Migrations et colonisations, un continuum impossible ?

Avec plus d’une trentaine de contributions, l’ouvrage France, terre d’immigration, publié sous la direction de l’historien Pascal Blanchard et du sociologue Nicolas Bancel, explore les relations nouées par la France avec les populations issues du monde maghrébo-oriental

Diasporik. France, terre d’immigration parcourt l’histoire depuis le début du VIIIe siècle. Pourquoi cet ouvrage aujourd’hui ?

Pascal Blanchard. La France vit avec l’Orient, depuis treize siècles, une relation complexe et riche. Ce livre propose le récit de cette longue histoire et de ses grandes étapes. La figure de l’« arabo-oriental » est mouvante mais centrale. Même s’il y a très peu de « turcs » ou de « barbaresques » en France jusqu’au XVe siècle, puis des maghrébins avec l’histoire coloniale ou des Arméniens, cette histoire traverse les siècles et se prolonge dans le présent. Cette présence a catalysé un ensemble de stéréotypes. 

Notre ambition est d’appréhender les systèmes de représentation des « arabo-orientaux » en lien avec l’histoire concrète des flux migratoires, des relations diplomatiques, culturelles, militaires… Ces représentations sont animées par des archétypes comme ceux du « sarrasin », de l’« ottoman », du « musulman », du « levantin », du « bougnoule », du « barbaresque », du « sidi », de l’« oriental », du « métèque », du « beur » ou de l’« arabe musulman ». 
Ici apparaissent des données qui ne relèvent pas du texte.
(** * vonoi: power diagrams by lifting, polygon clipping and relaxation

    A shallow embedding of the geometry code of the repository:

    - [PowerDiagram]     the exported [computePowerDiagram] with its lifting
                         transform, face normals and plane coefficients;
    - [PolyClip]         [src/lib/poly_clip.ts], the Sutherland-Hodgman
                         [clipPolygon], over a store of array objects;
    - [WeightedVoronoi]  the class of that name: [polygonClip] and the
                         relaxation loop [compute];
    - [Canvas]           the calls a routine makes on a 2D rendering context,
                         for [render_weighted_voronoi] and [render].

    JavaScript numbers are IEEE 754 binary64 values, and so are Rocq's
    primitive floats: [+ - * /], [Math.sqrt], [Math.abs] and the comparisons
    are the primitive operations, [===] on numbers is [PrimFloat.eqb]
    (so [NaN === NaN] is false and [0 === -0] is true).  The one
    idealisation is [v ** 2], taken to be the correctly rounded product
    [v * v].  Reading a missing array element gives [undefined] ([None]);
    reading a property of [undefined] throws a [TypeError].  The convex
    hull routine [quickhull3d] and [Math.random] are not part of the
    repository and are parameters of the development; the calls of
    [console.log] are left out. *)

From Stdlib Require Import Floats ZArith List Lia Bool.
From stdpp Require Import gmap list strings.
Import ListNotations.

Open Scope float_scope.

(** A decimal literal stands for the nearest binary64 value, as it does in
    JavaScript. *)
Set Warnings "-inexact-float".

(** ** JavaScript numbers *)

Module JsNum.

(** [v ** 2] *)
Definition sq (v : float) : float := v * v.

(** The global [isFinite] on a number. *)
Definition isFinite (v : float) : bool := is_finite v.

(** [Math.min(a, b)]: [NaN] when either argument is, and [-0] below [+0]. *)
Definition Math_min (a b : float) : float :=
  if is_nan a then nan
  else if is_nan b then nan
  else if a <? b then a
  else if b <? a then b
  else if get_sign a then a else b.

(** [Math.PI] *)
Definition Math_PI : float := 0x1.921fb54442d18p+1.

(** A length or an index as a number. *)
Definition numOfNat (n : nat) : float := of_uint63 (Uint63.of_Z (Z.of_nat n)).

(** Truthiness of a number: every number but [0], [-0] and [NaN]. *)
Definition truthy (v : float) : bool := negb ((v =? 0) || is_nan v).

End JsNum.
Import JsNum.

(** ** Exceptions *)

Inductive exn : Set :=
| TypeError   (** a property of [undefined] was read *)
| HullError.  (** the convex hull routine threw *)

Inductive result (A : Type) : Type :=
| Ok (a : A)
| Throw (e : exn).
Arguments Ok {A} a.
Arguments Throw {A} e.

Definition bind {A B} (m : result A) (k : A -> result B) : result B :=
  match m with
  | Ok a => k a
  | Throw e => Throw e
  end.

Notation "'let*' x := m 'in' k" := (bind m (fun x => k))
  (at level 10, x name, m at level 100, k at level 200, only parsing).

Fixpoint foldM {A S} (f : S -> A -> result S) (l : list A) (s : S) : result S :=
  match l with
  | [] => Ok s
  | v :: l' => let* s' := f s v in foldM f l' s'
  end.

(** [l.filter(p)] and [l.map(f)] with callbacks that may throw: the
    callback runs on the elements in order and the first exception ends the
    call. *)
Fixpoint filterM {A} (p : A -> result bool) (l : list A) : result (list A) :=
  match l with
  | [] => Ok []
  | v :: l' =>
      let* keep := p v in
      let* r := filterM p l' in
      Ok (if keep then v :: r else r)
  end.

Fixpoint mapM' {A B} (f : A -> result B) (l : list A) : result (list B) :=
  match l with
  | [] => Ok []
  | v :: l' =>
      let* w := f v in
      let* r := mapM' f l' in
      Ok (w :: r)
  end.

(** ** The canvas *)

Module Canvas.

(** A call on a [CanvasRenderingContext2D], or an assignment to one of its
    two style properties. *)
Inductive DrawOp : Set :=
| ctx_clearRect (x y w h : float)
| ctx_save
| ctx_restore
| ctx_translate (x y : float)
| ctx_scale (x y : float)
| ctx_beginPath
| ctx_moveTo (x y : float)
| ctx_lineTo (x y : float)
| ctx_closePath
| ctx_arc (x y radius startAngle endAngle : float)
| ctx_strokeStyle (style : string)
| ctx_fillStyle (style : string)
| ctx_stroke
| ctx_fill.

(** An [HTMLCanvasElement]: its size, and whether [getContext("2d")] gives
    a context or [null]. *)
Record HTMLCanvasElement : Set :=
  { width : float; height : float; getContext2d : bool }.

(** A drawing routine: the calls it made on the context, in order, and how
    it ended.  The calls made before an exception stay made. *)
Definition Draw (A : Type) : Type := (list DrawOp * result A)%type.

Definition emit (op : DrawOp) : Draw unit := ([op], Ok tt).

Definition lift {A} (m : result A) : Draw A := ([], m).

Definition bindD {A B} (m : Draw A) (k : A -> Draw B) : Draw B :=
  match m with
  | (ops, Ok a) => let '(ops', r) := k a in (ops ++ ops', r)
  | (ops, Throw e) => (ops, Throw e)
  end.

(** Statements in sequence, and a loop over an array. *)
Fixpoint seqD (steps : list (Draw unit)) : Draw unit :=
  match steps with
  | [] => ([], Ok tt)
  | step :: steps' => bindD step (fun _ => seqD steps')
  end.

Fixpoint forEachD {A} (f : A -> Draw unit) (l : list A) : Draw unit :=
  match l with
  | [] => ([], Ok tt)
  | v :: l' => bindD (f v) (fun _ => forEachD f l')
  end.

End Canvas.
Import Canvas.

(** ** The power diagram by lifting ([computePowerDiagram]) *)

Module PowerDiagram.

Record Point2D : Set := { x : float; y : float }.

(** [Point3D = { z } & Point2D] and [Site = { weight } & Point2D]: a
    3D point and a site are 2D points with one more field. *)
Record Point3D : Set := { point3D_2D :> Point2D; z : float }.
Record Site : Set := { site_2D :> Point2D; weight : float }.

Definition Polygon : Set := list Point2D.
Record Plane : Set := { a : float; b : float; c : float; d : float }.

Definition mkPoint3D (vx vy vz : float) : Point3D :=
  {| point3D_2D := {| x := vx; y := vy |}; z := vz |}.
Definition mkSite (vx vy w : float) : Site :=
  {| site_2D := {| x := vx; y := vy |}; weight := w |}.

Definition delta (plane : Plane) : Point3D :=
  mkPoint3D (a plane / 2) (b plane / 2) (- c plane).

Definition transformSiteToDualSpace (site : Site) : Point3D :=
  let r := sqrt (weight site) in
  mkPoint3D (x site) (y site) (sq (x site) + sq (y site) - sq r).

Definition computeNormal (p1 p2 p3 : Point3D) : Point3D :=
  let v1 := x p2 - x p1 in
  let v2 := y p2 - y p1 in
  let v3 := z p2 - z p1 in
  let w1 := x p3 - x p1 in
  let w2 := y p3 - y p1 in
  let w3 := z p3 - z p1 in
  let nx := v2 * w3 - v3 * w2 in
  let ny := v3 * w1 - v1 * w3 in
  let nz := v1 * w2 - v2 * w1 in
  mkPoint3D nx ny nz.

Definition mapTo2D (point : Point3D) : Point2D :=
  {| x := x point; y := y point |}.

(** The four numerators of [calculatePlaneCoefficients]. *)
Definition alphaOf (P1 P2 P3 : Point3D) : float :=
  y P1 * (z P2 - z P3) + y P2 * (z P3 - z P1) + y P3 * (z P1 - z P2).
Definition betaOf (P1 P2 P3 : Point3D) : float :=
  z P1 * (x P2 - x P3) + z P2 * (x P3 - x P1) + z P3 * (x P1 - x P2).
Definition gammaOf (P1 P2 P3 : Point3D) : float :=
  x P1 * (y P2 - y P3) + x P2 * (y P3 - y P1) + x P3 * (y P1 - y P2).
Definition deltaOf (P1 P2 P3 : Point3D) : float :=
  x P1 * (y P2 * z P3 - y P3 * z P2)
  + x P2 * (y P3 * z P1 - y P1 * z P3)
  + x P3 * (y P1 * z P2 - y P2 * z P1).

Definition calculatePlaneCoefficients (P1 P2 P3 : Point3D) : Plane :=
  let alpha := alphaOf P1 P2 P3 in
  let beta := betaOf P1 P2 P3 in
  let gamma := gammaOf P1 P2 P3 in
  let delta := deltaOf P1 P2 P3 in
  {| a := - alpha / gamma;
     b := - beta / gamma;
     c := delta / gamma;
     d := delta / gamma |}.

(** A hull face after [f.map(i => dualPoints[i])]: an index outside the
    array gives [undefined]. *)
Definition Face : Set := list (option Point3D).

(** [computeNormal(...f).z < 0]: the first three elements of [f] are the
    arguments; a missing or [undefined] one makes [computeNormal] throw. *)
Definition isLowerFace (f : Face) : result bool :=
  match f with
  | Some p1 :: Some p2 :: Some p3 :: _ => Ok (z (computeNormal p1 p2 p3) <? 0)
  | _ => Throw TypeError
  end.

(** [f.some(p => p.x === site.x && p.y === site.y)] *)
Fixpoint touchesSite (site : Site) (f : Face) : result bool :=
  match f with
  | [] => Ok false
  | None :: _ => Throw TypeError
  | Some p :: f' =>
      if (x p =? x site) && (y p =? y site) then Ok true
      else touchesSite site f'
  end.

(** [([p1, p2, p3]) => delta(calculatePlaneCoefficients(p1, p2, p3))] *)
Definition dualPointOfFace (f : Face) : result Point3D :=
  match f with
  | Some p1 :: Some p2 :: Some p3 :: _ =>
      Ok (delta (calculatePlaneCoefficients p1 p2 p3))
  | _ => Throw TypeError
  end.

(** The body of the loop over the sites: the value pushed on [cells]. *)
Definition cellOfSite (lower_faces : list Face) (site : Site) : result Polygon :=
  let* relevantFaces := filterM (touchesSite site) lower_faces in
  let* points := mapM' dualPointOfFace relevantFaces in
  Ok (List.map mapTo2D points).

Definition dualPointsOf (sites : list Site) : list Point3D :=
  List.map transformSiteToDualSpace sites.

Definition hullTrianglesOf (dualPoints : list Point3D) (hull : list (list nat))
  : list Face :=
  List.map (fun f => List.map (fun i => dualPoints !! i) f) hull.

Definition lowerFacesOf (hull_triangles : list Face) : result (list Face) :=
  filterM isLowerFace hull_triangles.

Section WithHull.

(** [quickhull3d]: from the points, the faces as lists of point indices,
    or an exception. *)
Variable qh : list (float * float * float) -> result (list (list nat)).

Definition computePowerDiagram (sites : list Site) : result (list Polygon) :=
  let dualPoints := dualPointsOf sites in
  let* hull := qh (List.map (fun p : Point3D => (x p, y p, z p)) dualPoints) in
  let hull_triangles := hullTrianglesOf dualPoints hull in
  let* lower_faces := lowerFacesOf hull_triangles in
  let* cells := mapM' (cellOfSite lower_faces) sites in
  Ok cells.

End WithHull.

(** [transformSiteTo3D], the lifting of [computeConvexHull]. *)
Definition transformSiteTo3D (site : Site) : Point3D :=
  let r := sqrt (weight site) in
  mkPoint3D (x site) (y site)
            (2 * (x site * y site) - (sq (x site) + sq (y site)) + sq r).

Section WithHullAndCanvas.

Variable qh : list (float * float * float) -> result (list (list nat)).

Definition colors : list string :=
  ["#FF000088"; "#00FF0088"; "#0000FF88"; "#FFFF0088"; "#FF00FF88"; "#00FFFF88"].

(** [polygon[i]] where a coordinate is read off it next: a [TypeError] when
    the element is missing. *)
Definition vertexAt (polygon : list Point2D) (i : nat) : result Point2D :=
  match polygon !! i with
  | Some p => Ok p
  | None => Throw TypeError
  end.

(** The callback of [diagram.map((cell, index) => ...)].  The colour index
    is below [colors.length], so the colour is never [undefined]. *)
Definition drawCell (indexed : nat * Polygon) : Draw unit :=
  let '(index, cell) := indexed in
  seqD [emit ctx_beginPath;
        forEachD (fun p : Point2D => emit (ctx_lineTo (x p) (y p))) cell;
        bindD (lift (vertexAt cell 0))
              (fun p : Point2D => emit (ctx_moveTo (x p) (y p)));
        emit ctx_closePath;
        match colors !! (index mod length colors)%nat with
        | Some color => emit (ctx_fillStyle color)
        | None => ([], Ok tt)
        end;
        emit ctx_fill;
        emit (ctx_strokeStyle "blue");
        emit ctx_stroke].

Definition drawSite (site : Site) : Draw unit :=
  seqD [emit ctx_beginPath;
        emit (ctx_arc (x site) (y site) 6 0 (2 * Math_PI));
        emit (ctx_fillStyle "black");
        emit ctx_fill].

Definition drawVertex (p : Point2D) : Draw unit :=
  seqD [emit ctx_beginPath;
        emit (ctx_arc (x p) (y p) 2 0 (2 * Math_PI));
        emit (ctx_fillStyle "red");
        emit ctx_fill].

(** [render_weighted_voronoi(sites, boundingPolygon, canvas)]: the diagram
    is computed before the context is asked for. *)
Definition render_weighted_voronoi (sites : list Site) (boundingPolygon : list Point2D)
    (canvas : HTMLCanvasElement) : Draw unit :=
  bindD (lift (computePowerDiagram qh sites)) (fun diagram =>
    if negb (getContext2d canvas) then ([], Ok tt)
    else
      seqD [emit (ctx_clearRect 0 0 (width canvas) (height canvas));
            emit ctx_beginPath;
            bindD (lift (vertexAt boundingPolygon 0))
                  (fun p : Point2D => emit (ctx_moveTo (x p) (y p)));
            forEachD (fun p : Point2D => emit (ctx_lineTo (x p) (y p)))
                     (drop 1 boundingPolygon);
            emit ctx_closePath;
            emit (ctx_strokeStyle "black");
            emit ctx_stroke;
            forEachD drawCell (combine (seq 0 (length diagram)) diagram);
            forEachD drawSite sites;
            forEachD (forEachD drawVertex) diagram]).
Votre ouvrage couvre une aire culturelle qui s’étend sur une vingtaine de pays du pourtour méditerranéen, des côtes de l’Atlantique à la Turquie, de l’Afrique du Nord à l’Arménie, du Liban au Sahara, de la péninsule arabique à l’Égypte… Pourquoi cette géographie ? 
Nous avons souhaité dépasser les anciens cadastres géographiques qui séparent habituellement le Maghreb du Proche et du Moyen-Orient. Ces divisions géographiques sont formelles et l’aire géographique que nous proposons est cohérente historiquement, par le réseau d’interrelations entre chacun des pays ainsi que la simultanéité des migrations vers l’Hexagone des populations de ces pays qui s’intensifient dès le XIXe siècle.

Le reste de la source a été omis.